GfB
GfB, the Colchester Bookshop occupies the Great Hall of the medieval house known as Tymperleys, which has a long and fascinating history.
The earliest known name for the property on this site was "Lanseles" and is probably associated with John de Lansele, who became a Colchester burgess in 1334/5 and whose will was recorded during the Black Death in 1348/9. The heirs of a John Lansele paid for a fence at the bottom of the street in 1387.
The property then passed to the Stampe family. A Thomas Stampe of Writtle became a burgess in 1404/5 and it is likely that he built the Great Hall since the tie beam of the roof came from an oak tree felled a few years after 1386. This is a Queen Post roof with moulded purlins, which would have been very expensive, and can be seen close up in the top floor of the bookshop.
A later Thomas Stampe was a Colchester bailiff who died in office in 1481, after which the building passed to his daughter, Alice, who was born around 1465. She married Roger Timperley, brother of Sir John Timperley of Hintlesham in Suffolk. It was possible that the separate north wing of the house was built as the private family parlour and solar at this time.
Roger and Alice Timperley's son, John, inherited the building and married Margaret Roberts in 1510/11. They had three children before he died around 1515, (after which Margaret remarried and had another 17 children), and their surviving daughter, Frances, inherited.

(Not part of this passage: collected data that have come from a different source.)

(** * mcp-fal: the image-generation request pipeline

    A shallow embedding of the fal.ai provider ([providers/fal-image.ts],
    in its revision with reference-image uploads), the retry and timeout
    helpers ([retry.ts]), the shared constants and the error categoriser
    ([types.ts]), together with the properties the specification states
    about them.

    Conventions of the model.
    - A JavaScript string is a [string]: a sequence of code units below
      256.  [startsWith] and [includes] compare code units.  [toLowerCase]
      maps the capital letters below 256 as JavaScript does: A-Z, and the
      Latin-1 capitals U+00C0 to U+00DE without the multiplication sign
      U+00D7, each to the code unit 32 above it.
    - A thrown value is represented by its message (every [catch] of the
      source reads [error.message] or [String(error)] and nothing else);
      the categoriser of [types.ts], which also reads a status code, takes
      a record.
    - Asynchronous code runs in a state-and-exception monad over a logical
      millisecond clock and a trace of external effects.  What the outside
      world answers (storage uploads, the upstream endpoint, HTTP
      downloads, the file system) is read from a [World] of oracles; an
      awaited call settles after the duration its oracle gives, and
      [sleep(ms)] takes [ms].  In a race against a timer the call, which is
      started before the timer is set, wins when it settles at the
      deadline or before it.
    - Calls of [logger.info], [debugLog], [warn] and [error] are not
      modelled.  [EvUsage] is the call of [logger.logUsage]; the logger
      appends the record to [usage.jsonl] when a log directory is
      configured.
    - Node's [dirname], [extname] and base64 decoding are parameters of the
      world. *)

From Stdlib Require Import ZArith String Ascii List Bool Lia.
From stdpp Require Import base option list strings pretty gmap.

Local Open Scope string_scope.
Local Open Scope list_scope.
Local Open Scope Z_scope.

(** ** JavaScript strings *)

Module JS.

(** [s.startsWith(p)] *)
Definition startsWith (s p : string) : bool := String.prefix p s.

(** [s.includes(p)]: [p] occurs in [s] at some offset. *)
Fixpoint includes (s p : string) : bool :=
  String.prefix p s ||
  match s with
  | EmptyString => false
  | String _ s' => includes s' p
  end.

(** The lower-case mapping of JavaScript on one code unit below 256: the
    capitals are A-Z (65 to 90) and U+00C0 to U+00DE (192 to 222) without
    U+00D7 (215), and the small letter is 32 above its capital. *)
Definition lower_code_unit (c : ascii) : ascii :=
  let n := N_of_ascii c in
  if ((65 <=? n) && (n <=? 90)
      || (192 <=? n) && (n <=? 222) && negb (n =? 215))%N
  then ascii_of_N (n + 32) else c.

(** [s.toLowerCase()] *)
Fixpoint toLowerCase (s : string) : string :=
  match s with
  | EmptyString => EmptyString
  | String c s' => String (lower_code_unit c) (toLowerCase s')
  end.

(** [xs.join(sep)] *)
Fixpoint join (sep : string) (xs : list string) : string :=
  match xs with
  | [] => ""
  | [x] => x
  | x :: rest => x +:+ sep +:+ join sep rest
  end.

(** The character U+0022. *)
Definition dq : string := String (ascii_of_nat 34) EmptyString.

(** A number interpolated into a template literal. *)
Definition num (z : Z) : string := pretty z.

End JS.

(** ** [types.ts]: constants *)

Inductive SupportedImageModel := NanoBanana | NanoBananaPro.

Definition modelName (m : SupportedImageModel) : string :=
  match m with
  | NanoBanana => "nano-banana"
  | NanoBananaPro => "nano-banana-pro"
  end.

Module FAL_MODEL_IDS.
Definition NANO_BANANA : string := "fal-ai/nano-banana".
Definition NANO_BANANA_PRO : string := "fal-ai/nano-banana-pro".
Definition NANO_BANANA_EDIT : string := "fal-ai/nano-banana/edit".
Definition NANO_BANANA_PRO_EDIT : string := "fal-ai/nano-banana-pro/edit".
End FAL_MODEL_IDS.

Definition ASPECT_RATIOS : list string :=
  ["1:1"; "2:3"; "3:2"; "3:4"; "4:3"; "4:5"; "5:4"; "9:16"; "16:9"; "21:9"].

Definition ASPECT_RATIOS_WITH_AUTO : list string := "auto" :: ASPECT_RATIOS.

Inductive OutputFormat := Png | Jpeg | Webp.
Inductive Resolution := R1K | R2K | R4K.

Definition MAX_REFERENCE_IMAGES (m : SupportedImageModel) : Z :=
  match m with
  | NanoBanana => 3
  | NanoBananaPro => 14
  end.

(** ** [types.ts]: error categories *)

(** The seven members of [ErrorCategory], and the two further labels that
    the [catch] block of [generate] produces as plain strings. *)
Inductive ErrorType :=
  | AUTH_ERROR | RATE_LIMIT | CONTENT_BLOCKED | SAFETY_BLOCK | TIMEOUT
  | API_ERROR | VALIDATION_ERROR
  | GENERATION_ERROR | INVALID_REQUEST.

Definition errorTypeName (c : ErrorType) : string :=
  match c with
  | AUTH_ERROR => "AUTH_ERROR"
  | RATE_LIMIT => "RATE_LIMIT"
  | CONTENT_BLOCKED => "CONTENT_BLOCKED"
  | SAFETY_BLOCK => "SAFETY_BLOCK"
  | TIMEOUT => "TIMEOUT"
  | API_ERROR => "API_ERROR"
  | VALIDATION_ERROR => "VALIDATION_ERROR"
  | GENERATION_ERROR => "GENERATION_ERROR"
  | INVALID_REQUEST => "INVALID_REQUEST"
  end.

Inductive MCPProvider := Xai | Gemini | Fal.

(** What [categorizeError] reads of its argument: the message and
    [error.status || error.statusCode] when that is a number. *)
Record Failure := { f_message : string; f_status : option Z }.

Record MCPError := {
  category : ErrorType;
  message : string;
  provider : MCPProvider;
  statusCode : option Z
}.

Definition status_is (st : option Z) (n : Z) : bool :=
  match st with
  | Some k => k =? n
  | None => false
  end.

Definition categorizeError (error : Failure) (provider : MCPProvider) : MCPError :=
  let message := f_message error in
  let status := f_status error in
  if status_is status 401 || JS.includes message "API key"
     || JS.includes message "unauthorized" then
    Build_MCPError AUTH_ERROR "Invalid or missing fal.ai API key" provider status
  else if status_is status 429 || JS.includes message "quota"
          || JS.includes message "rate" then
    Build_MCPError RATE_LIMIT "fal.ai API rate limit or quota exceeded" provider status
  else if JS.includes message "safety" || JS.includes message "blocked" then
    Build_MCPError SAFETY_BLOCK "Content blocked by safety filter" provider status
  else if status_is status 422 || JS.includes message "422"
          || JS.includes message "invalid" then
    Build_MCPError VALIDATION_ERROR message provider status
  else if JS.includes message "TIMEOUT" || JS.includes message "timed out" then
    Build_MCPError TIMEOUT message provider None
  else
    Build_MCPError API_ERROR message provider status.

(** The classification made in the [catch] block of
    [FalImageProvider.generate]. *)
Definition catchErrorType (errorMessage : string) : ErrorType :=
  if JS.includes errorMessage "API key"
     || JS.includes errorMessage "unauthorized"
     || JS.includes errorMessage "authentication" then AUTH_ERROR
  else if JS.includes errorMessage "quota"
          || JS.includes errorMessage "rate"
          || JS.includes errorMessage "429"
          || JS.includes errorMessage "too many requests" then RATE_LIMIT
  else if JS.includes errorMessage "safety"
          || JS.includes errorMessage "blocked"
          || JS.includes errorMessage "content policy" then CONTENT_BLOCKED
  else if JS.includes errorMessage "TIMEOUT" then TIMEOUT
  else if JS.includes errorMessage "Unprocessable Entity"
          || JS.includes errorMessage "422" then INVALID_REQUEST
  else GENERATION_ERROR.

(** ** [fal-image.ts]: pure helpers *)

Inductive ImageInputType := url | data_url | local_file.

Definition getImageInputType (input : string) : ImageInputType :=
  if JS.startsWith input "data:" then data_url
  else if JS.startsWith input "http://" || JS.startsWith input "https://" then url
  else local_file.

Definition getModelId (model : SupportedImageModel) (hasReferenceImages : bool) : string :=
  if hasReferenceImages then
    match model with
    | NanoBananaPro => FAL_MODEL_IDS.NANO_BANANA_PRO_EDIT
    | NanoBanana => FAL_MODEL_IDS.NANO_BANANA_EDIT
    end
  else
    match model with
    | NanoBananaPro => FAL_MODEL_IDS.NANO_BANANA_PRO
    | NanoBanana => FAL_MODEL_IDS.NANO_BANANA
    end.

(** [outputPath.replace(/(\.[^.]+)$/, "_<n>$1")].  The pattern is tried at
    every offset from the left; at an offset it needs a dot, then one or
    more characters other than a dot, then the end of the string. *)
Fixpoint no_dot (s : string) : bool :=
  match s with
  | EmptyString => true
  | String c s' => negb (Ascii.eqb c ".") && no_dot s'
  end.

Definition ext_here (s : string) : bool :=
  match s with
  | String c rest => Ascii.eqb c "." && negb (String.eqb rest "") && no_dot rest
  | EmptyString => false
  end.

Fixpoint replace_ext (s ins : string) : string :=
  if ext_here s then ins +:+ s
  else match s with
       | EmptyString => EmptyString
       | String c s' => String c (replace_ext s' ins)
       end.

(** Whether the pattern matches somewhere in [s]. *)
Fixpoint ext_match (s : string) : bool :=
  ext_here s ||
  match s with
  | EmptyString => false
  | String _ s' => ext_match s'
  end.

(** The path of image [i] (0-based, [i >= 1]) next to [outputPath]. *)
Definition numberedPath (outputPath : string) (i : nat) : string :=
  replace_ext outputPath ("_" +:+ JS.num (Z.of_nat i + 1)).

Frances Timperley married George Horseman, but they sold the property in 1539 to Richard Weston of Prested, whose widow, Elizabeth, married Colchester's borough recorder, Jerome Gilberd. They had four children before she died: William (born 1544), Jerome, Robert and Margaret, after which Jerome married Jane Wingfield and had at least 7 more children.

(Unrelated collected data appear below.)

(** With the inner negation in parentheses the double negation parses, and
    is the identity on a term of the index. *)
Lemma double_negation_in_parentheses (a : string) (index : Index)
  (postings : gset DocId) :
  is_term a = true -> index !! a = Some postings ->
  evaluate ("!(!" +:+ a +:+ ")") index = Ok (PySet postings) /\
  evaluate a index = Ok (PySet postings).
Proof.
  intros Ha Hkey.
  assert (Hget : Index_get index a ∅ = postings).
  { unfold Index_get. now rewrite Hkey. }
  assert (Hleaf : evaluate_tree (leaf a) index = Ok (PySet postings)).
  { rewrite evaluate_tree_leaf by assumption. now rewrite Hget. }
  unfold evaluate.
  rewrite parse_not_paren_not, parse_term by assumption. rewrite !bind_Ok.
  split; [| exact Hleaf].
  rewrite (evaluate_tree_double_not _ _ _ _ _ Hleaf). do 2 f_equal.
  apply subseteq_intersection_1_L.
  now apply (postings_in_all_docs index a).
Qed.

(** C3: the parser does not build the tree NOT(NOT(a)) for [!!a]: on every
    query that starts with two [!] the second [!] pops the first one, whose
    precedence 3 is not below its own, while the operand stack is still
    empty, and [parse_query] raises [IndexError]. *)
Theorem double_negation_raises (rest : string) :
  parse_query ("!!" +:+ rest) = Raise IndexError.
Proof. run_parser. Qed.

(** ** Spaces *)

Lemma parse_double_space (a rest : string) :
  is_term a = true ->
  parse_query (a +:+ "  " +:+ rest) = Raise IndexError.
Proof. intros Ha. run_parser. Qed.

Lemma parse_leading_space (a rest : string) :
  is_term a = true ->
  parse_query (" " +:+ a +:+ " " +:+ rest) = Raise IndexError.
Proof. intros Ha. run_parser. Qed.

Lemma parse_trailing_space (a b : string) :
  is_term a = true -> is_term b = true ->
  parse_query (a +:+ " " +:+ b +:+ " ") = Raise IndexError.
Proof. intros Ha Hb. run_parser. Qed.

(** C4, refuted as stated: [a  b] and [ a b ] do not parse, so they do not
    evaluate like [a b]. *)
Lemma spaces_not_collapsed :
  parse_query "a  b" = Raise IndexError /\
  parse_query " a b " = Raise IndexError /\
  evaluate "a  b" index_a <> evaluate "a b" index_a /\
  evaluate " a b " index_a <> evaluate "a b" index_a.
Proof.
  assert (H1 : parse_query "a  b" = Raise IndexError) by (vm_compute; reflexivity).
  assert (H2 : parse_query " a b " = Raise IndexError) by (vm_compute; reflexivity).
  assert (H3 : parse_query "a b" = Ok (BooleanNode " " (leaf "a") (leaf "b")))
    by (vm_compute; reflexivity).
  repeat split; try assumption; unfold evaluate;
    rewrite ?H1, ?H2, H3, bind_Ok, bind_Raise;
    rewrite evaluate_tree_and, !evaluate_tree_leaf by reflexivity;
    discriminate.
Qed.

(** C4, as the code has it: every space is a token of its own and an AND
    operator.  One space between two terms is one AND; a second space right
    after it, a space before the first term, and a space after the last term
    are applied as AND with an operand missing, and [parse_query] raises
    [IndexError]. *)
Theorem every_space_is_an_and (a b rest : string) :
  is_term a = true -> is_term b = true ->
  tokenize (a +:+ "  " +:+ b) = [a; " "; " "; b] /\
  parse_query (a +:+ " " +:+ b) = Ok (BooleanNode " " (leaf a) (leaf b)) /\
  parse_query (a +:+ "  " +:+ rest) = Raise IndexError /\
  parse_query (" " +:+ a +:+ " " +:+ rest) = Raise IndexError /\
  parse_query (a +:+ " " +:+ b +:+ " ") = Raise IndexError.
Proof.
  intros Ha Hb. split; [now tokenize_query |].
  split; [now apply parse_and |].
  split; [now apply parse_double_space |].
  split; [now apply parse_leading_space | now apply parse_trailing_space].
Qed.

When Jerome Gilberd died in 1583 he left his "Capitall Messuage and hed howse standinge in Trinitye parishe" to his eldest son "William Gylbard also Docter Gilbard". William Gilberd, or Gilbert, became one of the most important figures in the history of science, and has his own page here.
William never married and, when he died in 1603, willed that he should be buried in Holy Trinity church and left his "heade howse" to his nephew, William Harris. Five years later it was sold to John Argall, and it was sold again in 1622.
The history of Tymperleys becomes more obscure during the middle of the 17th century, when Colchester suffered from the Civil War siege in 1648 and the Great Plague in 1665. By the end of the 1660s the buildings had been subdivided into six cottages; three along the street frontage corresponding to the east end of the north wing and the two bays of the Great Hall.
Parts of the buildings were sold to the Furleys, a rich family of Quaker merchants, in 1687 before passing to the ownership of John Richardson, an apothecary. After his death in 1768 his properties were sold by auction, lot IV being "a large roomy good Dwelling-house, with a shop, a good Cellar, Washhouse, and two Gardens walled in" with adjoining cottages. The buyer, John Maples, sold to William Francis, attorney, in 1786.
By 1816, William Francis had converted the north wing back into one house and had the three cottages along the street frontage rebuilt as "a suite of Attorney's offices". The brick facades and carriage arch date from this rebuild.
The Francis family of solicitors occupied the house until the death of Louisa Kelly Francis in 1908, by which time the offices were occupied by Charles H. T. Marshall. The offices continued to be used by solicitors until the early 21st century and, since 2015, have been occupied by Greyfriars Books.